Traditionally, during an abdominal operation the surgeon makes a ‘cut’ or an ‘incision’ to approach the diseased part. This means cutting through muscles of the abdominal wall. At the end of the operation, the layers that have been divided are stitched together. Longer the incision more is the pain the patient suffers after the operation and longer is the scar.
Disadvantages of ‘open’ operations
Some of the drawbacks of open operations include:
- More postoperative pain,
- Longer hospitalisation,
- Slower overall recovery,
- Prolonged time taken to get back to normal activities and work &
- Increased risk of respiratory complications like pneumonia and infection in the wound.
Laparoscopic operations are performed through tiny incisions no longer than ½ cm or 1 cm. The total length of the incisions is only about 4 cm! Furthermore, the same four incisions are adequate for performing the operation irrespective of the body habitus of the patients – tall or short, fat or slim.
During laparoscopic operations the surgeon makes a small (about 1-cm) incision and places a short tube called a cannula through the abdominal wall. This cannula is connected to a special pump called the insufflator that pumps carbon dioxide gas inside the abdomen. As the abdomen gets filled up with the gas, the abdominal wall is lifted up, thus providing the surgeon a space to work in.
To look inside the abdomen, the surgeon passes a rod-like telescope through the cannula. The telescope is connected to a miniature video camera that picks up the picture of the inside of the abdomen and transmits it to a television screen.
The surgeon then carries out the operation with the help of special, long instruments introduced inside the abdomen through other cannulas and by observing the picture of the operative site on the television screen. It is important to appreciate that the actual laparoscopic operation being carried out is more or less identical to the open procedure. The major difference is that the steps are performed with the help of specialized equipment and therefore can be carried out through small incisions.
What are the advantages of laparoscopic surgery?
- Less pain from the incisions after surgery
- Shorter hospital stay
- Shorter recovery time
- Faster return to normal diet
- Faster return to work or normal activity
- Better cosmetic healing
- Patients with existing pulmonary disorders may not tolerate gas in the abdominal cavity. In such instances the operation may need to be converted to an open procedure.

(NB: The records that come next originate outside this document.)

Lemma push_run (N : Z) (w : world T) (item : T) (s : CacheAlignedSlot T) (cb : Z) :
  let index := head (queue w) mod N in
  is_initialized (queue w) = true ->
  wrapping_sub 64 (head (queue w)) (tail (queue w)) < N ->
  slots w !! Z.to_nat index = Some s ->
  CACHE_FLUSH_CB (host w) = Some cb ->
  push N item w =
    Done (Ok tt)
      (MkWorld (store_head (wrapping_add 64 (head (queue w)) 1) (queue w))
         (<[Z.to_nat index :=
              MkSlot (Value item)
                (Z.land (wrapping_add 64 (sequence_counter s) 2) (bnot 64 1))]> (slots w))
         (log (EvCacheFlush cb (buffer (queue w) + index * slot_size) elem_size) (host w))).
Proof.
  intros index Hi Hroom Hs Hcb. unfold push. msimpl. rewrite Hi. cbn [negb].
  destruct (Z.leb_spec N (wrapping_sub 64 (head (queue w)) (tail (queue w)))); [lia|].
  fold index. unfold load_slot, store_sequence, store_data, load_slot. msimpl.
  assert (Hlen : (Z.to_nat index < length (slots w))%nat) by by eapply lookup_lt_Some.
  rewrite Hs. cbn. rewrite Hs. cbn.
  rewrite list_lookup_insert_eq by done. cbn.
  rewrite list_insert_insert_eq.
  unfold on_host, zoom. cbn. rewrite (host_cache_flush_ok cb) by done. cbn.
  rewrite list_lookup_insert_eq by done. cbn.
  by rewrite list_insert_insert_eq.
Qed.

Lemma pop_run (N : Z) (w : world T) (v : T) (sq cb : Z) :
  let index := tail (queue w) mod N in
  is_initialized (queue w) = true ->
  head (queue w) <> tail (queue w) ->
  slots w !! Z.to_nat index = Some (MkSlot (Value v) sq) ->
  Z.land sq 1 = 0 ->
  CACHE_INVALIDATE_CB (host w) = Some cb ->
  pop N w =
    Done (Some v)
      (MkWorld (store_tail (wrapping_add 64 (tail (queue w)) 1) (queue w))
         (<[Z.to_nat index := MkSlot (Value elem_default) sq]> (slots w))
         (log (EvCacheInvalidate cb (buffer (queue w) + index * slot_size) elem_size) (host w))).
Proof.
  intros index Hi Hne Hs Hev Hcb. unfold pop. msimpl. rewrite Hi. cbn [negb].
  destruct (Z.eqb_spec (head (queue w)) (tail (queue w))); [done|].
  fold index. unfold read_data, load_slot, store_data, load_slot. msimpl.
  assert (Hlen : (Z.to_nat index < length (slots w))%nat) by by eapply lookup_lt_Some.
  rewrite Hs. cbn. rewrite Hev, Z.eqb_refl. cbn.
  unfold on_host, zoom. cbn. rewrite (host_cache_invalidate_ok cb) by done. cbn.
  rewrite Hs. cbn.
  rewrite Hs. cbn. rewrite Hev, !Z.eqb_refl. cbn. rewrite Hs. cbn.
  rewrite list_lookup_insert_eq by done. cbn. by rewrite list_insert_insert_eq.
Qed.

End run.

(** * Representation invariant and refinement *)

(** A usable capacity: a power of two that fits a [usize]. The constructors of
    both queues assert it at compile time (see [valid_capacity_usable]). *)
Class Capacity (N : Z) : Prop := capacity_ok : is_power_of_two N = true /\ N <= usize_max.

Lemma valid_capacity_usable (N : Z) : valid_capacity N = true -> Capacity N.
Proof.
  unfold valid_capacity. rewrite andb_true_iff, Z.leb_le. intros [Hp Hb].
  split; [done|]. change (usize_max / 2) with (2 ^ 63 - 1) in Hb. unfold usize_max, u64_max. lia.
Qed.

Section refinement.
Context {T : Type} `{Elem T}.
Variable N : Z.
Context `{HN : !Capacity N}.

Definition slot_index (c : Z) : nat := Z.to_nat (c mod N).

Definition stable (s : CacheAlignedSlot T) : Prop := Z.land (sequence_counter s) 1 = 0.

(** [w] holds [items], oldest first: the indices are counters modulo 2^64 that
    are [length items] apart, slot [t + i] holds item [i], and no slot is marked
    as being written. *)
Record spsc_repr (w : world T) (items : list T) : Prop := {
  repr_init : is_initialized (queue w) = true;
  repr_slots : length (slots w) = Z.to_nat N;
  repr_items : exists t,
    0 <= t /\
    tail (queue w) = t mod 2 ^ 64 /\
    head (queue w) = (t + zlen items) mod 2 ^ 64 /\
    zlen items <= N /\
    (forall i x, items !! i = Some x ->
       exists sq, slots w !! slot_index (t + Z.of_nat i) = Some (MkSlot (Value x) sq));
  repr_stable : Forall stable (slots w);
  repr_flush : is_Some (CACHE_FLUSH_CB (host w));
  repr_invalidate : is_Some (CACHE_INVALIDATE_CB (host w))
}.

Lemma capacity_pow2 : exists k, 0 <= k < 64 /\ N = 2 ^ k.
Proof.
  destruct HN as [Hp Hb]. destruct (is_power_of_two_spec N Hp) as (k & Hk & ->).
  exists k. split; [|done]. split; [done|].
  apply (Z.pow_lt_mono_r_iff 2); [lia|lia|]. unfold usize_max, u64_max in Hb. lia.
Qed.

Lemma capacity_range : 0 < N < 2 ^ 64.
Proof.
  destruct capacity_pow2 as (k & Hk & ->). split; [apply pow2_pos; lia|].
  apply Z.pow_lt_mono_r; lia.
Qed.

Lemma counter_index (c : Z) : (c mod 2 ^ 64) mod N = c mod N.
Proof.
  pose proof capacity_range. apply mod_mod_divide; [lia|lia|].
  destruct capacity_pow2 as (k & Hk & ->).
  exists (2 ^ (64 - k)). rewrite <- Z.pow_add_r by lia. f_equal. lia.
Qed.

Lemma slot_index_lt (c : Z) : (slot_index c < Z.to_nat N)%nat.
Proof.
  pose proof capacity_range. pose proof (Z.mod_pos_bound c N). unfold slot_index. lia.
Qed.

Lemma slot_index_close (a b : Z) : 0 <= a - b < N -> slot_index a = slot_index b -> a = b.
Proof.
  pose proof capacity_range. intros Hd E. apply (mod_eq_close N); [done|].
  pose proof (Z.mod_pos_bound a N). pose proof (Z.mod_pos_bound b N).
  unfold slot_index in E. lia.
Qed.

Lemma even_after_push (s : Z) : Z.land (Z.land s (bnot 64 1)) 1 = 0.
Proof. rewrite <- Z.land_assoc. change (Z.land (bnot 64 1) 1) with 0. apply Z.land_0_r. Qed.

Lemma spsc_push_logs (w : world T) (items : list T) (x : T) :
  spsc_repr w items -> (length items < Z.to_nat N)%nat ->
  exists w' cf p, push N x w = Done (Ok tt) w' /\ spsc_repr w' (items ++ [x]) /\
    CACHE_FLUSH_CB (host w) = Some cf /\ host w' = log (EvCacheFlush cf p elem_size) (host w).
Proof.
  intros [Hi Hlen (t & Ht & Etl & Ehd & Hn & Hits) Hst [cf Hcf] Hci] Hroom.
  pose proof capacity_range as HR. unfold zlen in *.
  destruct (lookup_lt_is_Some_2 (slots w) (slot_index (t + Z.of_nat (length items)))) as [s Hs].
  { rewrite Hlen. apply slot_index_lt. }
  rewrite (push_run N w x s cf); [|done| | |done].
  - eexists _, cf, _. split; [done|]. split; [|by split]. split; cbn; [done|by rewrite length_insert| | |done|done].
    + exists t. split_and!; [done|done| | |].
      * rewrite Ehd, wrapping_add_counter by lia. unfold zlen. rewrite length_app. cbn. f_equal; lia.
      * unfold zlen. rewrite length_app. cbn. lia.
      * rewrite Ehd, counter_index. fold (slot_index (t + Z.of_nat (length items))).
        intros i y [Hy|[Hy1 Hy2]]%lookup_app_Some.
        -- destruct (Hits i y Hy) as [sq Hsq]. exists sq.
           apply lookup_lt_Some in Hy.
           rewrite list_lookup_insert_ne; [done|]. intros E.
           apply slot_index_close in E; lia.
        -- apply list_lookup_singleton_Some in Hy2 as [Hy2 ->].
           replace i with (length items) by lia.
           eexists. apply list_lookup_insert_eq. rewrite Hlen. apply slot_index_lt.
    + apply Forall_insert; [done|]. unfold stable. cbn. apply even_after_push.
  - rewrite Etl, Ehd, wrapping_sub_counters; lia.
  - rewrite Ehd, counter_index. done.
Qed.

Lemma spsc_push_room (w : world T) (items : list T) (x : T) :
  spsc_repr w items -> (length items < Z.to_nat N)%nat ->
  exists w', push N x w = Done (Ok tt) w' /\ spsc_repr w' (items ++ [x]).
Proof. intros R Hl. destruct (spsc_push_logs w items x R Hl) as (w' & cf & p & E & R' & _). by exists w'. Qed.

Lemma spsc_push_full (w : world T) (items : list T) (x : T) :
  spsc_repr w items -> length items = Z.to_nat N -> push N x w = Done (Err IpcQueueFull) w.
Proof.
  intros [Hi Hlen (t & Ht & Etl & Ehd & Hn & Hits) Hst Hcf Hci] Hfull.
  pose proof capacity_range as HR. unfold zlen in *.
  unfold push. msimpl. rewrite Hi. cbn [negb].
  rewrite Etl, Ehd, wrapping_sub_counters by lia.
  destruct (Z.leb_spec N (t + Z.of_nat (length items) - t)); [done|lia].
Qed.

Lemma spsc_pop_empty (w : world T) : spsc_repr w [] -> pop N w = Done None w.
Proof.
  intros [Hi Hlen (t & Ht & Etl & Ehd & Hn & Hits) Hst Hcf Hci].
  unfold pop. msimpl. rewrite Hi, Etl, Ehd. cbn.
  rewrite Z.add_0_r, Z.eqb_refl. done.
Qed.

Lemma spsc_pop_logs (w : world T) (x : T) (items : list T) :
  spsc_repr w (x :: items) ->
  exists w' e, pop N w = Done (Some x) w' /\ spsc_repr w' items /\ host w' = log e (host w).
Proof.
  intros [Hi Hlen (t & Ht & Etl & Ehd & Hn & Hits) Hst Hcf [ci Hci]].
  pose proof capacity_range as HR. unfold zlen in *. cbn [length] in *.
  destruct (Hits 0%nat x eq_refl) as [sq Hsq]. rewrite Nat2Z.inj_0, Z.add_0_r in Hsq.
  assert (Hev : Z.land sq 1 = 0) by exact (Forall_lookup_1 _ _ _ _ Hst Hsq).
  rewrite (pop_run N w x sq ci); [|done| | |done|done].
  - eexists _, _. split; [done|]. split; [|done]. split; cbn; [done|by rewrite length_insert| | |done|done].
    + exists (t + 1). split_and!; [lia| | |unfold zlen; lia|].
      * rewrite Etl, wrapping_add_counter by lia. done.
      * rewrite Ehd. unfold zlen. f_equal. lia.
      * rewrite Etl, counter_index. fold (slot_index t).
        intros i y Hy. destruct (Hits (S i) y Hy) as [sq' Hsq']. exists sq'.
        replace (t + 1 + Z.of_nat i) with (t + Z.of_nat (S i)) by lia.
        apply lookup_lt_Some in Hy.
        rewrite list_lookup_insert_ne; [done|]. intros E.
        symmetry in E. apply slot_index_close in E; lia.
    + by apply Forall_insert.
  - rewrite Etl, Ehd. intros E. apply mod_eq_close in E; lia.
  - by rewrite Etl, counter_index.
Qed.

Lemma spsc_pop_item (w : world T) (x : T) (items : list T) :
  spsc_repr w (x :: items) ->
  exists w', pop N w = Done (Some x) w' /\ spsc_repr w' items.
Proof. intros R. destruct (spsc_pop_logs w x items R) as (w' & e & E & R' & _). by exists w'. Qed.

#[export] Instance spsc_fifo : Fifo (world T) T IpcError.
Proof.
  refine {| fifo_repr := spsc_repr; fifo_cap := Z.to_nat N; fifo_full := IpcQueueFull;
            fifo_push := push N; fifo_pop := pop N |}.
  - intros w l [_ _ (t & _ & _ & _ & Hn & _) _ _ _]. unfold zlen in Hn. lia.
  - apply spsc_push_room.
  - apply spsc_push_full.
  - apply spsc_pop_empty.
  - apply spsc_pop_item.
Defined.

End refinement.

(** * Initialisation *)

Section initialisation.
Context {T : Type} `{Elem T}.
Variable N : Z.
Context `{HN : !Capacity N}.

(** The memory region [init] accepts. *)
Definition region_ok (base_ptr size_in_bytes : Z) : Prop :=
  base_ptr <> 0 /\ N * slot_size < 2 ^ 64 /\ N * slot_size <= size_in_bytes /\
  base_ptr mod 4096 = 0 /\ base_ptr mod slot_align = 0.

Lemma slot_align_pos : 0 < slot_align.
Proof. unfold slot_align. lia. Qed.
(* ===== verification/SpscWorkload.v ===== *)
(** tsan-host-validation.rs: a producer thread pushes 0, 1, 2, ... into a queue of
    64 slots, retrying while the queue is full, and a consumer thread pops them,
    retrying while it is empty, and asserts that they arrive in order.

    The threads run on the interleaving machine of SpscConc.v: a schedule says, for
    every step, which thread makes its next access. [thread::yield_now] has no
    effect of its own. A failed assertion, an index out of range or a read of a slot
    that holds no value is the end of a thread in [PPanicked] or [CPanicked]. The
    ring buffer's [init], [push] and [pop] have the bodies of the queue's, so its round
    runs the same machine. *)

From S2P Require Import Prelude RtosHost Fifo Spsc RingBuffer SpscConc.
Import Conc.
Local Open Scope Z_scope.

Module Workload.

#[local] Instance u32_elem : Elem Z := {| elem_default := 0; elem_size := 4; elem_align := 4 |}.

Definition QUEUE_CAPACITY : Z := 64.
Definition TRANSFERS_PER_ROUND : Z := 100000.
Definition ROUNDS : nat := 3.

#[export] Instance sixty_four_capacity : Capacity QUEUE_CAPACITY.
Proof. by split; vm_compute. Qed.

(** * Threads *)

Inductive producer : Type :=
| PLoop (value : Z)     (** before [push(value)] *)
| PCall (value : Z)     (** inside it *)
| PJoined
| PPanicked.

Inductive consumer : Type :=
| CLoop (expected : Z)
| CCall (expected : Z)
| CReturned (expected : Z)
| CPanicked.

Record state : Type := MkState {
  q : conc (T := Z);
  prod_thread : producer;
  cons_thread : consumer
}.

Inductive side : Type := Producer | Consumer.

#[export] Instance side_eq_dec : EqDecision side.
Proof. solve_decision. Defined.

Section threads.
Variables N total : Z.

(** Is the access the one that makes [push] answer [Ok(())]? *)
Definition push_returns_ok (s : conc (T := Z)) : bool :=
  match prod s with PPublish _ _ => true | _ => false end.
(** What [pop] answers if this access is its last. *)
Definition pop_returns (s : conc (T := Z)) : option Z :=
  match cons s with CPublish _ item => Some item | _ => None end.

Definition producer_step (st : state) : state :=
  match prod_thread st with
  | PLoop value =>
      if value <? total then MkState (set_prod (PLoadHead value) (q st)) (PCall value) (cons_thread st)
      else MkState (q st) PJoined (cons_thread st)
  | PCall value =>
      match prod_next N (q st) with
      | Some s' =>
          MkState s'
            match prod s' with
            | PIdle => if push_returns_ok (q st) then PLoop (value + 1) else PLoop value
            | _ => PCall value
            end (cons_thread st)
      | None => MkState (q st) PPanicked (cons_thread st)
      end
  | PJoined | PPanicked => st
  end.
Lemma wf_switch_to (j : Z) (w : world) : 0 <= j < 16 -> wf w -> wf (switch_to j w).
Proof. intros Hj [Hl Hc Hb Hm Hk Ht Ho Hn]. by split. Qed.

Lemma wf_tick (r : Z) (w : world) (cb : FnPtr) :
  wf w -> PET_WATCHDOG_CB (host w) = Some cb ->
  exists v w', schedule_tick r w = Done v w' /\ wf w' /\ extends w w'.
Proof.
  intros Hwf Hcb. destruct (task_in_range w _ (wf_len w Hwf) (wf_current w Hwf)) as [t Ht].
  rewrite (tick_run r w t Hwf Ht). destruct (context_ok r w t) eqn:Ec; [|by exists 0, w].
  pose proof (wf_save r t w Hwf Ht Ec) as Hs.
  assert (Eh : host (save r t w) = host w) by (unfold save; by case_match).
  destruct (tick_select_run (save r t w) cb Hs) as (t' & Ht' & ->); [by rewrite Eh|].
  assert (Em : memory (save r t w) = memory w) by (unfold save; by case_match).
  unfold extends. rewrite <- Eh, <- Em. destruct (runnable _ _).
  - eexists _, _. split; [done|]. split.
    + apply wf_switch_to; [apply select_range, Hs|by apply wf_service_watchdog].
    + unfold switch_to, service_watchdog. by destruct (all_checked_in _).
  - by exists 0, (save r t w).
Qed.

(** Registration accepts exactly these control blocks. *)
Definition acceptable (s : PerCoreScheduler) (t : Tcb) : bool :=
  negb (entry_point t =? 0) && (priority t <? 16) && valid_stack_pointer t (rsp t) &&
  match tasks s !! Z.to_nat (priority t) with
  | Some old => negb (registered old)
  | None => false
  end.

Definition install (t : Tcb) (canary : Z) (w : world) : world :=
  MkWorld
    (MkSched (<[Z.to_nat (priority t) := set_canary canary t]> (tasks (sched w)))
       (Z.lor (ready_bitmap (sched w)) (shl 16 1 (priority t)))
       (current_task (sched w)) (watchdog_matrix (sched w)) (critical_task_mask (sched w)))
    (<[stack_base t := canary]> (memory w)) (host w).

Lemma valid_pointer_bounds (t : Tcb) (r : Z) :
  valid_stack_pointer t r = true ->
  stack_base t <> 0 /\ stack_base t mod 8 = 0 /\ 8 <= stack_size t /\
  stack_base t + stack_size t < 2 ^ 64 /\ stack_base t + 8 <= r <= stack_base t + stack_size t.
Proof.
  unfold valid_stack_pointer, checked_add, is_multiple_of.
  boolify; cbn; try done; try (intros _; lia). all: boolify; done.
Qed.

Lemma create_task_run (t : Tcb) (canary : Z) (w : world) :
  length (tasks (sched w)) = 16%nat -> 0 <= priority t ->
  (acceptable (sched w) t = true -> is_Some (memory w !! stack_base t)) ->
  create_task t canary w =
    if acceptable (sched w) t then Done (Ok tt) (install t canary w) else Done (Err TaskFault) w.
Proof.
  intros Hl Hp Hmap. unfold create_task, acceptable, or_else in *. msimpl.
  destruct (Z.eqb_spec (entry_point t) 0); cbn [negb orb andb] in *; [done|].
  destruct (Z.leb_spec 16 (priority t)), (Z.ltb_spec (priority t) 16);
    try lia; cbn [negb orb andb] in *; [done|].
  destruct (valid_stack_pointer t (rsp t)) eqn:Ev; cbn [negb orb andb] in *; [|done].
  destruct (task_in_range w (priority t) Hl) as [old Hold]; [lia|].
  rewrite Hold in *. rewrite (index_task_run _ w old Hold). fold (registered old).
  destruct (registered old); cbn [negb] in *; [done|].
  destruct (Hmap eq_refl) as [v Hv]. cbn.
  apply valid_pointer_bounds in Ev as (Hb & _). apply Z.eqb_neq in Hb. rewrite Hb. cbn [negb].
  unfold write_volatile. msimpl. rewrite Hv. unfold store_task. msimpl.
  erewrite index_task_run by (cbn; exact Hold). done.
Qed.

Lemma wf_install (t : Tcb) (canary : Z) (w : world) :
  wf w -> 0 <= priority t -> acceptable (sched w) t = true -> wf (install t canary w).
Proof.
  intros [Hl Hc Hb Hm Hk Ht Ho Hn] Hp Ha. unfold acceptable in Ha.
  rewrite !andb_true_iff, !negb_true_iff, Z.eqb_neq, Z.ltb_lt in Ha.
  destruct Ha as [[[He Hlt] Hv] Hold].
  split; cbn; try done.
  - by rewrite length_insert.
  - apply lor_width; [lia|done|apply shl_range; lia].
  - intros i t' Hi Hr. destruct (decide (Z.to_nat (priority t) = i)) as [<-|Hne].
    + rewrite list_lookup_insert_eq in Hi by lia. simplify_eq. split; cbn; try done; [lia|].
      rewrite lookup_insert_eq. eauto.
    + rewrite list_lookup_insert_ne in Hi by done. destruct (Ht i t' Hi Hr) as [H1 H2 H3 H4].
      split; try done. by apply lookup_insert_is_Some'; right.
  - intros i t' Hi Hr. destruct (decide (Z.to_nat (priority t) = i)) as [<-|Hne].
    + rewrite list_lookup_insert_eq in Hi by lia. simplify_eq.
      apply valid_pointer_bounds in Hv as (Hb0 & _). unfold registered in Hr. cbn in Hr.
      apply negb_false_iff, Z.eqb_eq in Hr. done.
    + rewrite list_lookup_insert_ne in Hi by done. by eapply Ho.
  - intros i t' Hi Hr. destruct (decide (Z.to_nat (priority t) = i)) as [<-|Hne].
    + rewrite list_lookup_insert_eq in Hi by lia. simplify_eq.
      apply valid_pointer_bounds in Hv as (Hb0 & _). unfold registered in Hr. cbn in Hr.
      apply negb_false_iff, Z.eqb_eq in Hr. done.
    + rewrite list_lookup_insert_ne in Hi by done. by eapply Hn.
Qed.

(** ** A successful switch *)

(** The task table after the context [r] of task [c] was saved. *)
Definition saved (r : Z) (t : Tcb) (c : Z) (ts : list Tcb) : list Tcb :=
  if negb (r =? 0) && registered t then <[Z.to_nat c := set_rsp r t]> ts else ts.

Lemma lookup_saved_ne (r : Z) (t : Tcb) (c : Z) (ts : list Tcb) (k : nat) :
  k <> Z.to_nat c -> saved r t c ts !! k = ts !! k.
Proof. intros. unfold saved. case_match; [|done]. by rewrite list_lookup_insert_ne. Qed.

Lemma save_eq (r : Z) (t : Tcb) (w : world) :
  save r t w = set_sched (set_tasks (saved r t (current_task (sched w)) (tasks (sched w)))
                            (sched w)) w.
Proof. unfold save, saved. case_match; [done|]. by destruct w as [[] ? ?]. Qed.

Lemma tick_switch (r : Z) (w : world) (t u : Tcb) (cb : FnPtr) :
  let j := select (ready_bitmap (sched w)) in
  wf w -> PET_WATCHDOG_CB (host w) = Some cb ->
  tasks (sched w) !! Z.to_nat (current_task (sched w)) = Some t -> context_ok r w t = true ->
  saved r t (current_task (sched w)) (tasks (sched w)) !! Z.to_nat j = Some u ->
  runnable w u = true ->
  exists w', schedule_tick r w = Done (rsp u) w' /\ wf w' /\
    tasks (sched w') = saved r t (current_task (sched w)) (tasks (sched w)) /\
    ready_bitmap (sched w') = ready_bitmap (sched w) /\ memory w' = memory w /\
    current_task (sched w') = j /\ PET_WATCHDOG_CB (host w') = Some cb.
Proof.
  intros j Hwf Hcb Ht Hok Hu Hrun. rewrite (tick_run r w t Hwf Ht), Hok.
  pose proof (wf_save r t w Hwf Ht Hok) as Hs. rewrite save_eq in *.
  destruct (tick_select_run _ cb Hs) as (u' & Hu' & ->); [done|].
  cbn in Hu'. fold j in Hu'. rewrite Hu in Hu'. injection Hu' as <-.
  change (runnable (set_sched _ w) u) with (runnable w u). rewrite Hrun.
  eexists. split; [done|]. split.
  - apply wf_switch_to; [apply select_range, Hwf|by apply wf_service_watchdog].
  - unfold switch_to, service_watchdog. by destruct (all_checked_in _).
Qed.

(** * Runs *)

(** The calls of the host, and what a task may do to memory in between. *)
Inductive op : Type :=
| OpCreate (t : Tcb) (canary : Z)
| OpReady (p : Z)
| OpClear (p : Z)
| OpCheckIn (p : Z)
| OpCritical (m : Z)
| OpTick (r : Z)
| StackWrite (addr v : Z).

Definition run_op (o : op) : M world unit :=
  match o with
  | OpCreate t canary => create_task t canary ;; mret tt
  | OpReady p => set_ready p
  | OpClear p => clear_ready p
  | OpCheckIn p => task_check_in p
  | OpCritical m => set_critical_task_mask m
  | OpTick r => schedule_tick r ;; mret tt
  | StackWrite addr v => write_volatile addr v
  end.
Fixpoint allocate_loop (debug : bool) (fuel : nat) (spurious : list bool) (base_ptr observed : Z)
  : M world (result (Z * Z * Z) AllocatorError) :=
  match fuel with
  | O => halt
  | S fuel' =>
    let '(index, generation) := unpack_head observed in
    if index =? FREE_LIST_EMPTY then mret (Err AllocOutOfMemory) else
    n ← load_next index;
    let next_index := cast 32 n in
    let replacement := pack_head next_index (wrapping_add 32 generation 1) in
    r ← cas_head_weak (default false (list.head spurious)) observed replacement;
    match r with
    | None => claim debug base_ptr index
    | Some current => allocate_loop debug fuel' (list.tail spurious) base_ptr current
    end
  end.

Definition allocate (debug : bool) (fuel : nat) (spurious : list bool)
  : M world (result (Z * Z * Z) AllocatorError) :=
  w ← get;
  if negb (is_initialized (pool w)) then mret (Err AllocNotInitialized) else
  let base_ptr := memory (pool w) in
  let observed := free_list_head (pool w) in
  allocate_loop debug fuel spurious base_ptr observed.

(** The three wiping loops of [free], by the loop's remaining bound. *)
Fixpoint wipe_prefix (fuel : nat) (pointer length offset : Z) : M world Z :=
  match fuel with
  | O => mret offset
  | S fuel' =>
    if (offset <? length) && negb (Z.land (pointer + offset) (8 - 1) =? 0)
    then write_byte (pointer + offset) x00 ;; wipe_prefix fuel' pointer length (offset + 1)
    else mret offset
  end.

Fixpoint wipe_words (fuel : nat) (pointer length offset : Z) : M world Z :=
  match fuel with
  | O => mret offset
  | S fuel' =>
    if offset + 8 <=? length
    then write_zero_word (pointer + offset) ;; wipe_words fuel' pointer length (offset + 8)
    else mret offset
  end.

Fixpoint wipe_tail (fuel : nat) (pointer length offset : Z) : M world Z :=
  match fuel with
  | O => mret offset
  | S fuel' =>
    if offset <? length
    then write_byte (pointer + offset) x00 ;; wipe_tail fuel' pointer length (offset + 1)
    else mret offset
  end.

(** Every iteration advances [offset] by at least one, so [length] bounds them. *)
Definition wipe (pointer length : Z) : M world unit :=
  offset ← wipe_prefix (Z.to_nat length) pointer length 0;
  offset ← wipe_words (Z.to_nat length) pointer length offset;
  wipe_tail (Z.to_nat length) pointer length offset ;;
  mret tt.

Fixpoint free_loop (fuel : nat) (spurious : list bool) (buffer_idx observed : Z)
  : M world (result unit AllocatorError) :=
  match fuel with
  | O => halt
  | S fuel' =>
    let '(_, head_generation) := unpack_head observed in
    write_next buffer_idx (cast 32 observed) ;;
    let replacement := pack_head (cast 32 buffer_idx) (wrapping_add 32 head_generation 1) in
    r ← cas_head_weak (default false (list.head spurious)) observed replacement;
    match r with
    | None => mret (Ok tt)
    | Some current => free_loop fuel' (list.tail spurious) buffer_idx current
    end
  end.

Definition free (fuel : nat) (spurious : list bool) (buffer_idx generation : Z)
  : M world (result unit AllocatorError) :=
  w ← get;
  if negb (is_initialized (pool w)) then mret (Err AllocNotInitialized) else
  if N <=? buffer_idx then mret (Err AllocAddressOutOfBounds) else
  if OWNERSHIP_GENERATION_MASK <? generation then mret (Err AllocDoubleFree) else
  let expected_state := Z.lor OWNERSHIP_ALLOCATED_BIT generation in
  ok ← cas_ownership buffer_idx expected_state generation;
  if negb ok then mret (Err AllocDoubleFree) else
  w ← get;
  let base_ptr := memory (pool w) in
  let pointer := base_ptr + buffer_idx * size_of in
  let length := size_of in
  wipe pointer length ;;
  zoom host set_host (host_cache_flush pointer length) ;;
  w ← get;
  let observed := free_list_head (pool w) in
  free_loop fuel spurious buffer_idx observed.

End ops.

(** * Words *)

Lemma allocated_bit : OWNERSHIP_ALLOCATED_BIT = 2 ^ 63.
Proof. reflexivity. Qed.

- Increased pressure inside the abdomen due to the gas compresses the major blood vessels and increases the risk of clotting in the veins in the legs (deep vein thrombosis). Some of the clots may slip and block the circulation in the lungs (pulmonary embolism). Patients undergoing laparoscopic surgery are made to wear a pair of special stockings or are fitted with special boots that massage the calf intermittently during surgery. These precautions reduce the risk of deep vein thrombosis.
- The cannulas or trocars used laparoscopic surgery may injure important internal organs or blood vessels. The risk of such injuries is increased in patients who have a history of prior abdominal surgery. However, these injuries are very rare.
- When dense adhesions are present inside the abdomen as a result of previous abdominal surgery there is an increased risk of injury to intestines.
- Improperly or inadequately sterilised instruments pose a risk of infection in the wounds – sometimes with organisms such as atypical mycobacteria. One or many of the small incisions may fail to heal and keep discharging pus. This complication needs to be treated by a surgeon experienced in dealing with such a problem.
A surgeon always takes precautions to ensure that the complications are avoided altogether. However, it is important to appreciate that no surgery is 100% safe and complications do occur – almost all of which are unforeseen. Before undergoing any surgery it is essential to discuss with the surgeon and fully understand the benefits as well as the risks involved.